This was a big deal to us, because the No. 1 problem in Kansas City was the need to stanch the flow of families from the city's urban core, and one of the most frequent complaints by these families was the lack of access to a decent grocery store. I talked to the Walmart representative who had made the presentation about locating a store in Kansas City's urban core. I followed up with a hard pitch to David Glass, former president and CEO of Walmart and a member of the Walmart board with a strong connection to Kansas City (he donated $1,000 to my re-election campaign) through his ownership of the Kansas City Royals.

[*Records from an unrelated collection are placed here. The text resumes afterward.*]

Lemma follow_inv past f : frame_ok f -> (forall g, stream_of past = Some g -> following past g) ->
  match follow (stream_of past) past f with
  | (Some g, None) => following (f :: past) g
  | (None, Some (tr, x)) => located (f :: past) tr x
  | (None, None) => True
  | (Some _, Some _) => False
  end.
Proof.
  intros Hok Hinv. unfold follow. destruct (bad f) eqn:Hb.
  { destruct (stream_of past) as [g|]; [|done]. by apply following_bad, Hinv. }
  destruct (stream_of past) as [[tr start size got]|] eqn:Eo.
  - destruct (continues _ f) eqn:Ec; [|done].
    destruct (Hinv _ eq_refl) as (seg & earlier & -> & Hs & Ho & Hg).
    destruct (continues_spec _ _ Ec) as (Hk & Hh & Hm).
    cbn [og_trace og_size og_start og_got] in *. rewrite Ho, Hg.
    apply collect_inv; try done. by apply seg_next.
  - destruct (starts None f) eqn:Es; [|done]. destruct (starts_spec f Es) as (_ & Hk & Hh).
    rewrite (dset_of_kind _ f Hb Hk).
    apply (collect_inv (is_trace f) (size_of f) f [] past); try done. by apply seg_header.
Qed.

Lemma stream_following past : Forall frame_ok past ->
  forall g, stream_of past = Some g -> following past g.
Proof.
  induction 1 as [|f past Hok Hf IH]; [done|]. intros g Hg. cbn [stream_of] in Hg.
  pose proof (follow_inv past f Hok IH) as Hi.
  destruct (follow (stream_of past) past f) as [[g'|] [[tr x]|]]; cbn [fst] in Hg; try done.
  by injection Hg as <-.
Qed.

Lemma entry_located past f tr x : Forall frame_ok (f :: past) -> entry past f = Some (tr, x) ->
  located (f :: past) tr x.
Proof.
  intros [Hok Hf]%Forall_cons He. pose proof (follow_inv past f Hok (stream_following past Hf)) as Hi.
  unfold entry in He. destruct (follow (stream_of past) past f) as [[g|] [[tr' x']|]];
    cbn [snd] in He; try done. by injection He as <- <-.
Qed.

(** Where an entry comes from. *)
Lemma entries_lookup tr past i x : entries tr past !! i = Some x -> exists later f earlier,
  past = later ++ f :: earlier /\ i = length (entries tr earlier) /\ entry earlier f = Some (tr, x).
Proof.
  induction past as [|f past IH]; [done|]. cbn [entries]. intros Hi.
  apply lookup_app_Some in Hi as [Hi|[Hl Hi]].
  - destruct (IH Hi) as (later & g & earlier & -> & Hle & He). by exists (f :: later), g, earlier.
  - exists [], f, past. split; [done|].
    destruct (entry past f) as [[tr' x']|]; [|done].
    case_bool_decide as E; [|done]. apply list_lookup_singleton_Some in Hi as [Hi <-].
    subst. split; [lia|done].
Qed.

Lemma entry_lookup later f past tr x : entry past f = Some (tr, x) ->
  entries tr (later ++ f :: past) !! length (entries tr past) = Some x.
Proof.
  intros He. induction later as [|g later IH]; cbn [app entries].
  - rewrite He, bool_decide_eq_true_2 by done. rewrite lookup_app_r by lia. by rewrite Nat.sub_diag.
  - rewrite lookup_app_l; [done|]. by eapply lookup_lt_Some.
Qed.

(** The part of the data file that an entry says. *)
Lemma segment_slice tr x seg later earlier :
  whole tr (si_length x) seg -> si_start x = offset (stream_file tr) earlier ->
  slice (data_stream (stream_file tr) (later ++ seg ++ earlier)) (si_start x) (si_length x) =
    good_payloads seg.
Proof.
  intros (Hs & _ & Hl) Hst. rewrite !data_stream_app, <- app_assoc, (segment_payloads _ _ _ Hs).
  by apply slice_app_mid.
Qed.

Lemma located_wf past tr x : Forall frame_ok past -> Z.of_nat (length past) < 2 ^ 52 ->
  located past tr x -> sidx_wf x.
Proof.
  intros Hf Hl (seg & earlier & -> & (Hs & _ & Hlen) & Hst).
  pose proof (stream_bound (0, 0) (seg ++ earlier) (stream_file tr) Hf) as Hb.
  assert (stream (0, 0) (stream_file tr) (seg ++ earlier) = data_stream (stream_file tr) (seg ++ earlier))
    as Est by by destruct tr.
  rewrite Est, data_stream_app, length_app, (segment_payloads _ _ _ Hs) in Hb.
  unfold sidx_wf, is_u64, offset in *. lia.
Qed.
Lemma stats_short_read_poisons_witness :
  exists d', Cap.s_stats_read (H := short_env) CapSample.idle_data = Done (TES_CAP_REQ_EFAIL, d') /\
    forall d2 excl, Cap.st d2 = Cap.st d' -> Cap.s_open (H := short_env) d2 excl = Failed AssertFail.
Proof.
  apply (stats_short_read_poisons (H := short_env) CapSample.idle_data (lit "a") idle_between).
  - reflexivity.
  - discriminate.
  - reflexivity.
  - split; vm_compute; repeat constructor.
  - discriminate.
Defined.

We were never able to get the deal done, but it turns out that what we saw at that mayors' conference was the beginning of an apparently successful urban strategy. As Ryan Holeywell reports in the current issue of Governing, Walmart is finally beginning to break into urban areas. Big cities have actively opposed Walmart, both because it was seen as a threat to "mom-and-pop" businesses and because labor unions opposed its anti-union business practices. These cities have employed various strategies, including using planning and zoning regulations, to block Walmart stores. But the impact of the recession has finally worn down many of these urban holdouts, and leaders in places like Chicago and Washington, D.C., now are actively courting Walmart.

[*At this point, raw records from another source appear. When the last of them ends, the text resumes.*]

Lemma set_affinity_cases id t :
  sysconf_ncpus <> 1 ->
  exists w t', set_affinity id t = Done (w, t') /\
    exists cpu, t' = emit t (SetAffinity cpu) \/ t' = emit (emit t (SetAffinity cpu)) GetAffinity.
Proof.
  intros Hn. unfold set_affinity.
  set (n := if sysconf_ncpus =? -1 then NUMCPUS else sysconf_ncpus).
  assert (Hz : n - 1 =? 0 = false).
  { unfold n. destruct (Z.eqb_spec sysconf_ncpus (-1)); [done|]. lia. }
  rewrite Hz. cbv zeta. set (cpu := Z.rem id (n - 1)).
  destruct (setaffinity_rc cpu =? 0); [destruct (getaffinity cpu) as [rc cpus]|];
    (eexists _, _; split; [reflexivity|]; exists cpu; auto).
Qed.

(** The thread when its frontends are to be opened. *)
Record entered th : Prop := {
  en_inv : sock_inv th;
  en_socks : th_socks th = replicate (length (endpoints (D := D) (M := M))) false;
  en_frontends : frontends (th_task th) = (endpoints (M := M)).*1;
  en_active : active (th_task th) = false;
  en_error : error (th_task th) = false;
  en_signals : signals (log (th_task th)) = [0];
}.

Lemma shim_enter_start id ifd d :
  0 < id -> sysconf_ncpus <> 1 ->
  exists th, shim_enter id ifd (new_thread (M := M) d) = shim_start (M := M) ifd th /\ entered th.
Proof.
  intros Hid Hn. unfold shim_enter. rewrite (proj2 (Z.ltb_lt _ _) Hid). cbn [c_assert mbind exec_bind].
  destruct (set_affinity_cases id (th_task (emit_th (new_thread (M := M) d) (ZsockSignal 0))) Hn)
    as (w & t & -> & cpu & Ht).
  eexists. split; [reflexivity|].
  destruct Ht as [-> | ->]; (split; [|done..]); (split; [done|]); intros i; unfold held; simpl.
  all: rewrite lookup_replicate; split; [set_solver|by intros [? _]].
Qed.

(** What the initialization leaves: [ok] tells that polling can start. *)
Record started (ok : bool) th : Prop := {
  st_inv : sock_inv th;
  st_signals : signals (log (th_task th)) = 0 :: (if ok then [SIG_INIT] else []);
  st_error : error (th_task th) = negb ok;
}.

Lemma opens_started th th' : entered th -> opens false th th' -> started false th'.
Proof. intros [] []. split; [done|congruence|]. by rewrite op_error0, en_error0. Qed.

Lemma run_init_ok `{!FinLaws D M} th :
  frontends (th_task th) = (endpoints (M := M)).*1 ->
  wp (run_init (M := M) th) (fun '(_, th') =>
    held (log (th_task th')) = held (log (th_task th)) /\
    signals (log (th_task th')) = signals (log (th_task th)) /\ th_socks th' = th_socks th /\
    error (th_task th') = error (th_task th)).
Proof.
  intros Hf. unfold run_init. pose proof fl_init as G1. pose proof ll_init as G2.
  destruct data_init as [f|]; [|done]. specialize (G1 _ Hf). specialize (G2 (th_task th)).
  destruct (f (th_task th)) as [[[rc set] t]|]; [|done]. simpl in *.
  destruct (worked_held _ _ (calm_worked _ _ G2)) as [-> ->]. done.
Qed.

Lemma shim_start_ok `{!FinLaws D M} ifd th :
  entered th -> wp (shim_start (M := M) ifd th) (fun '(ok, th') => started ok th').
Proof.
  intros Hen. pose proof Hen as [Hi Hs Hf _ _ Hsig]. unfold shim_start. apply wp_bind.
  eapply wp_mono; [apply open_frontends_ok; [apply fl_endpoints|done| |]|].
  { by rewrite Hs, length_replicate. }
  { intros j _. rewrite Hs, lookup_replicate. by intros [? _]. }
  intros [ok th1] H1. destruct ok; simpl; [|by eapply opens_started].
  set (th2 := emit_th th1 ZloopReaderPipe).
  assert (H2 : opens true th th2).
  { eapply opens_trans; [exact H1|]. apply opens_emit; [done|done|apply H1]. }
  destruct (_ =? -1); [eapply opens_started; [exact Hen|]; by eapply opens_cleanup|].
  apply wp_bind. eapply wp_mono; [apply (run_init_ok th2)|].
  { rewrite (op_frontends _ _ _ H2). exact Hf. }
  intros [rc th3] (Hh & Hsg & Hsk & He).
  assert (H3 : sock_inv th3) by by apply (sock_inv_held th2), H2.
  assert (E3 : signals (log (th_task th3)) = [0]) by (rewrite Hsg, (op_signals _ _ _ H2); done).
  destruct (rc =? 0); simpl; [|split; [by apply (sock_inv_held th3)|done|done]].
  rewrite fl_autoactivate. split; [by apply sock_inv_emit|simpl; by rewrite signals_app, E3|].
  simpl. rewrite He, (op_error _ _ _ H2), (en_error _ Hen). done.
Qed.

There are good reasons to want Walmart, especially in the poorer parts of the city. In many cities, the poorest people often must pay higher prices for the things they need than people in the more affluent suburbs pay. Walmart brings low prices, and it can also bring groceries and fresh produce to parts of the city that are "food deserts." And it brings employment. Walmart is the largest private employer in the world.
Of course, that employment doesn't come without a price. There is what economists call the "Walmart effect"--declines in average wages in counties where Walmart has located. And while Walmart appears to have worked in recent years to improve the treatment of its workers, there is its history of allegations of abusive treatment--as documented in Steven Greenhouse's 2008 book "The Big Squeeze"--including violations of child-labor and immigration laws, shaving hours from employee time records, demanding that employees work off the clock and preventing workers from qualifying for benefits. Walmart didn't get to be the world's biggest retailer by playing patty-cake.

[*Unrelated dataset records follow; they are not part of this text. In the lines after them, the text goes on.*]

(* ===== verification/Server.v ===== *)
(** * The server's main program (src/bin/tesd.c, and the start and end of the
    tasks in src/bin/tesd_tasks.c)

    The coordinator's thread: options, bringing the interface up, becoming a
    daemon, dropping privileges, starting the threads of the tasks, its loop and
    shutting down.  Calls are logged as in Sys.v; the threads are those of
    TaskLife.v, of which the coordinator sees the signals, and the handlers of
    the loop those of Coordinator.v.  Compiled for Linux, with NEED_PROMISC. *)

From Stdlib Require Import ZArith Lia Strings.String Strings.Byte.
From stdpp Require Import base option list numbers decidable sets.
From S2P Require Import Prelude Tespkt Tesif Task TaskTheory Coordinator Sys Path Daemon Cmdline.

Open Scope Z_scope.

Definition NUM_TASKS : nat := 5.
Definition IFNAMSIZ : Z := 16.
Definition INIT_TOUT : Z := 5.
Definition UPDATE_INTERVAL : Z := 1.
Definition TES_IFNAME : bytes := lit "netmap:eth0".
Definition PIDFILE : bytes := lit "/var/run/tesd.pid".

Definition SIOCGIFINDEX : Z := 0x8933.
Definition SIOCGIFFLAGS : Z := 0x8913.
Definition SIOCSIFFLAGS : Z := 0x8914.
Definition IFF_UP : Z := 0x1.
Definition IFF_PROMISC : Z := 0x100.

Module Server.

(** ** The tasks' threads *)

Section Tasks.
Context `{SysEnv}.

(** [shims] tells of each task whether [self->shim] is not NULL; [nrings] is
    the number of rings of the interface. *)
Definition s_task_start (nrings : Z) (t : nat) (shims : list bool) : sysM (Z * list bool) :=
  sys_assert (nrings =? NUM_RINGS);;
  p ← sys (ZactorNew t);
  let shims := <[t := negb (p =? 0)]> shims in
  sys_assert (negb (p =? 0));;
  rc ← sys (ZactorWait t);
  if rc =? SIG_DIED then mret (-1, shims)
  else sys_assert (rc =? SIG_INIT);; mret (0, shims).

But cities need what Walmart brings, and now, after having saturated the rural and suburban markets, Walmart needs the cities. The company plays hardball, and city leaders should do the same. Don't offer tax incentives. Don't compromise on urban design. (Holeywell writes that Walmart has created new formats that seem well tailored to the urban environment.) Monitor the treatment of workers and be prepared to respond to abuses. Aggressive enforcement of wage and hours laws, along with a "living wage" ordinance, can level the playing field for other businesses in the city and militate against the Walmart effect. And finally, it's worth noting that Walmart stores are unionized in every country outside of North America. The company adapts to local circumstances.
The bottom line: Walmart is coming. Like every other change, it has to be managed to maximize the benefits and minimize the negatives.